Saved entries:
◆ ◆ ◆ ◆

(* ===== verification/Ide.v ===== *)
(** The driver of ATA disks (devices/ide.c), over any controller and disks that keep the
    protocol of the ATA standard for programmed input and output. *)

From Stdlib Require Import Ascii String.
From stdpp Require Import gmap.
From S2P Require Import Prelude KMonad Bytes Stdio.

(** ** The controller *)

(** Offsets of the registers from the base of the channel. *)
Definition reg_data : Z := 0.
Definition reg_error : Z := 1.
Definition reg_nsect : Z := 2.
Definition reg_lbal : Z := 3.
Definition reg_lbam : Z := 4.
Definition reg_lbah : Z := 5.
Definition reg_device : Z := 6.
Definition reg_status : Z := 7.
Definition reg_command : Z := reg_status.
Definition reg_ctl : Z := 0x206.
Definition reg_alt_status : Z := reg_ctl.
Definition STA_BSY : Z := 0x80.
Definition STA_DRDY : Z := 0x40.
Definition STA_DRQ : Z := 0x08.
Definition CTL_SRST : Z := 0x04.
Definition DEV_MBS : Z := 0xa0.
Definition DEV_LBA : Z := 0x40.
Definition DEV_DEV : Z := 0x10.
Definition CMD_IDENTIFY_DEVICE : Z := 0xec.
Definition CMD_READ_SECTOR_RETRY : Z := 0x20.
Definition CMD_WRITE_SECTOR_RETRY : Z := 0x30.

(** What a channel shows: its registers, whether it is busy, what it transfers next, whether an
    interrupt will follow, and the sectors of its disks. *)
Inductive phase := Idle | DataIn (bs : list Z) | DataOut.
Record chan := mkChan {
  c_device : Z; c_nsect : Z; c_lbal : Z; c_lbam : Z; c_lbah : Z; c_phase : phase; c_busy : bool; c_due : bool; c_media : bool -> option (list (list Z))
}.
Definition set_busy (b : bool) (c : chan) : chan :=
  mkChan (c_device c) (c_nsect c) (c_lbal c) (c_lbam c) (c_lbah c) (c_phase c) b (c_due c) (c_media c).
Definition set_phase (p : phase) (due : bool) (c : chan) : chan :=
  mkChan (c_device c) (c_nsect c) (c_lbal c) (c_lbam c) (c_lbah c) p (c_busy c) due (c_media c).
Definition set_media (f : bool -> option (list (list Z))) (c : chan) : chan :=
  mkChan (c_device c) (c_nsect c) (c_lbal c) (c_lbam c) (c_lbah c) (c_phase c) (c_busy c) (c_due c) f.
Definition set_reg (reg v : Z) (c : chan) : chan :=
  let '(mkChan dv ns l m h p b d f) := c in
  if reg =? reg_nsect then mkChan dv v l m h p b d f
  else if reg =? reg_lbal then mkChan dv ns v m h p b d f
  else if reg =? reg_lbam then mkChan dv ns l v h p b d f
  else if reg =? reg_lbah then mkChan dv ns l m v p b d f
  else if reg =? reg_device then mkChan v ns l m h p b d f
  else c.
Definition slave (c : chan) : bool := Z.testbit (c_device c) 4.
Definition lba (c : chan) : Z := c_lbal c + 2 ^ 8 * c_lbam c + 2 ^ 16 * c_lbah c + 2 ^ 24 * (c_device c mod 16).
Definition is_idle (p : phase) : bool := match p with Idle => true | _ => false end.
Definition put_sector (dev : bool) (n : Z) (bs : list Z) (f : bool -> option (list (list Z))) (d : bool) : option (list (list Z)) :=
  if Bool.eqb d dev then <[Z.to_nat n := bs]> <$> f d else f d.

(** The protocol (ATA-6, chapters 7 to 9): the status register shows the state; while the channel is idle
    registers can be written; a command to read makes the channel busy and then ready to
    transfer the sector, after an interrupt; a command to write makes it ready to take a sector, after which the channel
    is busy until an interrupt; reading the status register, but not the alternate one, takes back an
    interrupt that is due; and the channel is never busy for more than 30 seconds. *)
Class Ata (D : Type) := {
  ata_inb : Z -> D -> Z * D;
  ata_outb : Z -> Z -> D -> D;
  ata_insw : D -> list Z * D;
  ata_outsw : list Z -> D -> D;
  ata_delay : Z -> D -> D;
  ata_irq : D -> option D;
  shows : D -> chan -> Prop;
  patience : D -> nat;
  media : D -> bool -> option (list (list Z));
  at_media d c : shows d c -> media d = c_media c;
  at_status d c reg : shows d c -> reg = reg_status \/ reg = reg_alt_status ->
    let '(v, d') := ata_inb reg d in
    byte v /\ shows d' (if reg =? reg_status then set_phase (c_phase c) false c else c) /\ patience d' = patience d /\ Z.testbit v 7 = c_busy c /\ (c_busy c = false -> Z.testbit v 3 = negb (is_idle (c_phase c)));
  at_delay d c ns : shows d c -> exists b, shows (ata_delay ns d) (set_busy b c) /\ (c_busy c = false -> b = false) /\
    (patience (ata_delay ns d) <= patience d)%nat /\ (10 * 1000 * 1000 <= ns -> c_busy c = true -> (patience (ata_delay ns d) < patience d)%nat);
  at_reg d c reg v : shows d c -> c_busy c = false -> c_phase c = Idle -> reg_nsect <= reg <= reg_device -> byte v ->
    shows (ata_outb reg v d) (set_reg reg v c);
  at_read d c secs bs : shows d c -> c_busy c = false -> c_phase c = Idle -> c_nsect c = 1 -> Z.testbit (c_device c) 6 = true ->
    c_media c (slave c) = Some secs -> secs !! Z.to_nat (lba c) = Some bs ->
    exists b, shows (ata_outb reg_command CMD_READ_SECTOR_RETRY d) (set_busy b (set_phase (DataIn bs) true c)) /\ (patience (ata_outb reg_command CMD_READ_SECTOR_RETRY d) < 3000)%nat;
  at_write d c secs : shows d c -> c_busy c = false -> c_phase c = Idle -> c_nsect c = 1 -> Z.testbit (c_device c) 6 = true ->
    c_media c (slave c) = Some secs -> lba c < len secs ->
    exists b, shows (ata_outb reg_command CMD_WRITE_SECTOR_RETRY d) (set_busy b (set_phase DataOut false c)) /\ (patience (ata_outb reg_command CMD_WRITE_SECTOR_RETRY d) < 3000)%nat;
  at_irq d c : shows d c -> c_due c = true -> exists d', ata_irq d = Some d' /\ shows d' (set_busy false (set_phase (c_phase c) false c)) /\ (patience d' < 3000)%nat;
  at_insw d c bs : shows d c -> c_busy c = false -> c_phase c = DataIn bs ->
    exists d', ata_insw d = (bs, d') /\ shows d' (set_phase Idle (c_due c) c);
  at_outsw d c bs : shows d c -> c_busy c = false -> c_phase c = DataOut -> length bs = 512%nat ->
    exists b, shows (ata_outsw bs d) (set_busy b (set_media (put_sector (slave c) (lba c) bs (c_media c)) (set_phase Idle true c)))
}.

(** ** The driver *)

Record ata_disk := mkDisk { d_name : list Z; dev_no : Z; is_ata : bool }.
(** A channel with its hardware, the interrupt level, and the disks that have been registered
    as block devices with their names, descriptions and sizes. The lock is held or not: one
    thread uses the channel at a time. *)
Record channel D := mkChannel {
  ch_locked : bool; expecting_interrupt : bool; completion_wait : Z; devices : list ata_disk; intr_on : bool; hw : D;
  registered : list (list Z * list Z * Z)
}.
Arguments mkChannel {D}.
Arguments ch_locked {D}.
Arguments expecting_interrupt {D}.
Arguments completion_wait {D}.
Arguments devices {D}.
Arguments intr_on {D}.
Arguments hw {D}.
Arguments registered {D}.

(** Swapping the pairs of bytes, and cutting white space at the end; [size] is at least one. *)
Fixpoint swap_pairs (s : list Z) : list Z :=
  match s with
  | a :: b :: s' => b :: a :: swap_pairs s'
  | _ => s
  end.
Fixpoint last_char (size : nat) (s : list Z) : nat :=
  match size with
  | O => O
  | S size' =>
      let c := default 0 (s !! size') in
      if negb (c =? 0) && negb (isspace (s8 c)) then size else last_char size' s
  end.
Definition descramble_ata_string (s : list Z) : list Z :=
  let t := swap_pairs s in
  let size := last_char (length t - 1) t in
  take size t.

(** A string up to its terminator. *)
Fixpoint up_to_nul (s : list Z) : list Z :=
  match s with [] => [] | c :: s' => if c =? 0 then [] else c :: up_to_nul s' end.

Section Driver.
Context {D : Type} `{!Ata D}.
Implicit Types (s : channel D).

Definition set_hw (d : D) s : channel D :=
  mkChannel (ch_locked s) (expecting_interrupt s) (completion_wait s) (devices s) (intr_on s) d (registered s).
Definition inb (reg : Z) : K (channel D) Z := fun s => let '(v, d) := ata_inb reg (hw s) in Ok (v, set_hw d s).
Definition outb (reg v : Z) : K (channel D) unit := modify (fun s => set_hw (ata_outb reg (u8 v) (hw s)) s).
Definition delay (ns : Z) : K (channel D) unit := modify (fun s => set_hw (ata_delay ns (hw s)) s).
Definition timer_nsleep (ns : Z) : K (channel D) unit := delay ns.
Definition timer_usleep (us : Z) : K (channel D) unit := delay (us * 1000).
Definition timer_msleep (ms : Z) : K (channel D) unit := delay (ms * 1000 * 1000).
Definition set_disk (n : Z) (x : ata_disk) : K (channel D) unit :=
  modify (fun s => mkChannel (ch_locked s) (expecting_interrupt s) (completion_wait s) (<[Z.to_nat n := x]> (devices s)) (intr_on s) (hw s) (registered s)).
Definition disk (n : Z) : K (channel D) ata_disk := s ← get; the (devices s !! Z.to_nat n).

Definition select_device (n : Z) : K (channel D) unit :=
  outb reg_device (if n =? 1 then Z.lor DEV_MBS DEV_DEV else DEV_MBS);;
  inb reg_alt_status;;
  timer_nsleep 400.
(** Both loops have a bound of their own. *)
Fixpoint idle_loop (k : nat) : K (channel D) unit :=
  match k with
  | O => mret tt
  | S k' =>
      v ← inb reg_status;
      if Z.land v (Z.lor STA_BSY STA_DRQ) =? 0 then mret tt else timer_usleep 10;; idle_loop k'
  end.
Definition wait_until_idle : K (channel D) unit := idle_loop 1000.
Fixpoint busy_loop (k : nat) : K (channel D) bool :=
  match k with
  | O => mret false
  | S k' =>
      v ← inb reg_alt_status;
      if Z.land v STA_BSY =? 0 then v ← inb reg_alt_status; mret (negb (Z.land v STA_DRQ =? 0))
      else timer_msleep 10;; busy_loop k'
  end.
Definition wait_while_busy : K (channel D) bool := busy_loop 3000.
Definition select_device_wait (n : Z) : K (channel D) unit := wait_until_idle;; select_device n;; wait_until_idle.

Definition select_sector (n sec_no : Z) : K (channel D) unit :=
  ASSERT (sec_no <? 2 ^ 28);;
  select_device_wait n;;
  outb reg_nsect 1;;
  outb reg_lbal sec_no;;
  outb reg_lbam (Z.shiftr sec_no 8);;
  outb reg_lbah (Z.shiftr sec_no 16);;
  outb reg_device (Z.lor (Z.lor (Z.lor DEV_MBS DEV_LBA) (if n =? 1 then DEV_DEV else 0)) (Z.shiftr sec_no 24)).
Definition set_expecting s : channel D :=
  mkChannel (ch_locked s) true (completion_wait s) (devices s) (intr_on s) (hw s) (registered s).
Definition issue_pio_command (command : Z) : K (channel D) unit :=
  on ← gets intr_on; ASSERT on;;
  modify set_expecting;;
  outb reg_command command.
Definition input_sector : K (channel D) (list Z) := fun s => let '(bs, d) := ata_insw (hw s) in Ok (bs, set_hw d s).
Definition output_sector (bs : list Z) : K (channel D) unit := modify (fun s => set_hw (ata_outsw bs (hw s)) s).

Definition set_completion (v : Z) s : channel D :=
  mkChannel (ch_locked s) (expecting_interrupt s) v (devices s) (intr_on s) (hw s) (registered s).
(** The handler, for an interrupt of this channel. *)
Definition interrupt_handler : K (channel D) unit :=
  e ← gets expecting_interrupt;
  when e (inb reg_status;; modify (fun s => set_completion (u32 (completion_wait s + 1)) s)).
(** The thread sleeps until the interrupt, if it has not come yet. *)
Definition sema_down_completion : K (channel D) unit :=
  v ← gets completion_wait;
  if 0 <? v then modify (set_completion (v - 1))
  else fun s =>
    match ata_irq (hw s) with
    | Some d => (interrupt_handler;; v ← gets completion_wait; if 0 <? v then modify (set_completion (v - 1)) else fun _ => NoFuel) (set_hw d s)
    | None => NoFuel
    end.
Definition set_locked (b : bool) s : channel D :=
  mkChannel b (expecting_interrupt s) (completion_wait s) (devices s) (intr_on s) (hw s) (registered s).
Definition lock_acquire : K (channel D) unit := b ← gets ch_locked; ASSERT (negb b);; modify (set_locked true).
Definition lock_release : K (channel D) unit := b ← gets ch_locked; ASSERT b;; modify (set_locked false).

Definition ide_read (n sec_no : Z) : K (channel D) (list Z) :=
  lock_acquire;;
  select_sector n sec_no;;
  issue_pio_command CMD_READ_SECTOR_RETRY;;
  sema_down_completion;;
  ok ← wait_while_busy;
  if negb ok then panic
  else
    bs ← input_sector;
    lock_release;;
    mret bs.
Definition ide_write (n sec_no : Z) (buffer : list Z) : K (channel D) unit :=
  lock_acquire;;
  select_sector n sec_no;;
  issue_pio_command CMD_WRITE_SECTOR_RETRY;;
  ok ← wait_while_busy;
  if negb ok then panic
  else
    output_sector buffer;;
    sema_down_completion;;
    lock_release.

(** ** Detection *)

Definition check_device_type (n : Z) : K (channel D) bool :=
  select_device n;;
  error ← inb reg_error;
  lbam ← inb reg_lbam;
  lbah ← inb reg_lbah;
  status ← inb reg_status;
  d ← disk n;
  if (negb (error =? 1) && (negb (error =? 0x81) || (n =? 1))) || (Z.land status STA_DRDY =? 0) || negb (Z.land status STA_BSY =? 0) then
    set_disk n (mkDisk (d_name d) (dev_no d) false);;
    mret (negb (error =? 0x81))
  else
    set_disk n (mkDisk (d_name d) (dev_no d) (((lbam =? 0) && (lbah =? 0)) || ((lbam =? 0x3c) && (lbah =? 0xc3))));;
    mret true.
(** [block_register] records the disk. *)
Definition block_register (nm info : list Z) (size : Z) : K (channel D) unit :=
  modify (fun s => mkChannel (ch_locked s) (expecting_interrupt s) (completion_wait s) (devices s) (intr_on s) (hw s) (registered s ++ [(nm, info, size)])).
Definition identify_ata_device (n : Z) : K (channel D) unit :=
  d ← disk n;
  ASSERT (is_ata d);;
  select_device_wait n;;
  issue_pio_command CMD_IDENTIFY_DEVICE;;
  sema_down_completion;;
  ok ← wait_while_busy;
  if negb ok then set_disk n (mkDisk (d_name d) (dev_no d) false)
  else
    id ← input_sector;
    let capacity := le_value (slice id 120 4) in
    let model := descramble_ata_string (slice id 20 20) in
    let serial := descramble_ata_string (slice id 54 40) in
    if 1024 * 1024 * 1024 / 512 <=? capacity then set_disk n (mkDisk (d_name d) (dev_no d) false)
    else
      let extra_info := str "model " ++ [34] ++ up_to_nul model ++ [34] ++ str ", serial " ++ [34] ++ up_to_nul serial ++ [34] in
      block_register (d_name d) (take 127 extra_info) capacity.

Definition present (n : Z) : K (channel D) bool :=
  select_device n;;
  outb reg_nsect 0x55;; outb reg_lbal 0xaa;;
  outb reg_nsect 0xaa;; outb reg_lbal 0x55;;
  outb reg_nsect 0x55;; outb reg_lbal 0xaa;;
  a ← inb reg_nsect;
  if a =? 0x55 then b ← inb reg_lbal; mret (b =? 0xaa) else mret false.
Fixpoint reset_loop (k : nat) : K (channel D) unit :=
  match k with
  | O => mret tt
  | S k' =>
      a ← inb reg_nsect;
      b ← (if a =? 1 then b ← inb reg_lbal; mret (b =? 1) else mret false);
      if (b : bool) then mret tt else timer_msleep 10;; reset_loop k'
  end.
Definition reset_channel : K (channel D) unit :=
  p0 ← present 0;
  p1 ← present 1;
  outb reg_ctl 0;;
  timer_usleep 10;;
  outb reg_ctl CTL_SRST;;
  timer_usleep 10;;
  outb reg_ctl 0;;
  timer_msleep 150;;
  when p0 (select_device 0;; wait_while_busy;; mret tt);;
  when p1 (select_device 1;; reset_loop 3000;; wait_while_busy;; mret tt).

(** One channel of [ide_init]. *)
Definition init_channel (chan_no : Z) : K (channel D) unit :=
  modify (fun s => mkChannel false false 0
    [mkDisk (str "hd" ++ [97 + chan_no * 2]) 0 false; mkDisk (str "hd" ++ [97 + chan_no * 2 + 1]) 1 false] (intr_on s) (hw s) (registered s));;
  reset_channel;;
  more ← check_device_type 0;
  when more (check_device_type 1;; mret tt);;
  d0 ← disk 0; when (is_ata d0) (identify_ata_device 0);;
  d1 ← disk 1; when (is_ata d1) (identify_ata_device 1).
(** Both channels, one after the other. *)
Definition ide_init (c0 c1 : channel D) : outcome (channel D * channel D) :=
  match init_channel 0 c0 with
  | Ok (_, c0') => match init_channel 1 c1 with Ok (_, c1') => Ok (c0', c1') | Panic => Panic | NoFuel => NoFuel end
  | Panic => Panic
  | NoFuel => NoFuel
  end.
End Driver.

◆ ◆ ◆ ◆

What to produce:
Beginning of the records through the line with "if reg =? reg_nsect": return that span exactly and stop there.

Output of the exercise:
(* ===== verification/Ide.v ===== *)
(** The driver of ATA disks (devices/ide.c), over any controller and disks that keep the
    protocol of the ATA standard for programmed input and output. *)

From Stdlib Require Import Ascii String.
From stdpp Require Import gmap.
From S2P Require Import Prelude KMonad Bytes Stdio.

(** ** The controller *)

(** Offsets of the registers from the base of the channel. *)
Definition reg_data : Z := 0.
Definition reg_error : Z := 1.
Definition reg_nsect : Z := 2.
Definition reg_lbal : Z := 3.
Definition reg_lbam : Z := 4.
Definition reg_lbah : Z := 5.
Definition reg_device : Z := 6.
Definition reg_status : Z := 7.
Definition reg_command : Z := reg_status.
Definition reg_ctl : Z := 0x206.
Definition reg_alt_status : Z := reg_ctl.
Definition STA_BSY : Z := 0x80.
Definition STA_DRDY : Z := 0x40.
Definition STA_DRQ : Z := 0x08.
Definition CTL_SRST : Z := 0x04.
Definition DEV_MBS : Z := 0xa0.
Definition DEV_LBA : Z := 0x40.
Definition DEV_DEV : Z := 0x10.
Definition CMD_IDENTIFY_DEVICE : Z := 0xec.
Definition CMD_READ_SECTOR_RETRY : Z := 0x20.
Definition CMD_WRITE_SECTOR_RETRY : Z := 0x30.

(** What a channel shows: its registers, whether it is busy, what it transfers next, whether an
    interrupt will follow, and the sectors of its disks. *)
Inductive phase := Idle | DataIn (bs : list Z) | DataOut.
Record chan := mkChan {
  c_device : Z; c_nsect : Z; c_lbal : Z; c_lbam : Z; c_lbah : Z; c_phase : phase; c_busy : bool; c_due : bool; c_media : bool -> option (list (list Z))
}.
Definition set_busy (b : bool) (c : chan) : chan :=
  mkChan (c_device c) (c_nsect c) (c_lbal c) (c_lbam c) (c_lbah c) (c_phase c) b (c_due c) (c_media c).
Definition set_phase (p : phase) (due : bool) (c : chan) : chan :=
  mkChan (c_device c) (c_nsect c) (c_lbal c) (c_lbam c) (c_lbah c) p (c_busy c) due (c_media c).
Definition set_media (f : bool -> option (list (list Z))) (c : chan) : chan :=
  mkChan (c_device c) (c_nsect c) (c_lbal c) (c_lbam c) (c_lbah c) (c_phase c) (c_busy c) (c_due c) f.
Definition set_reg (reg v : Z) (c : chan) : chan :=
  let '(mkChan dv ns l m h p b d f) := c in
  if reg =? reg_nsect then mkChan dv v l m h p b d f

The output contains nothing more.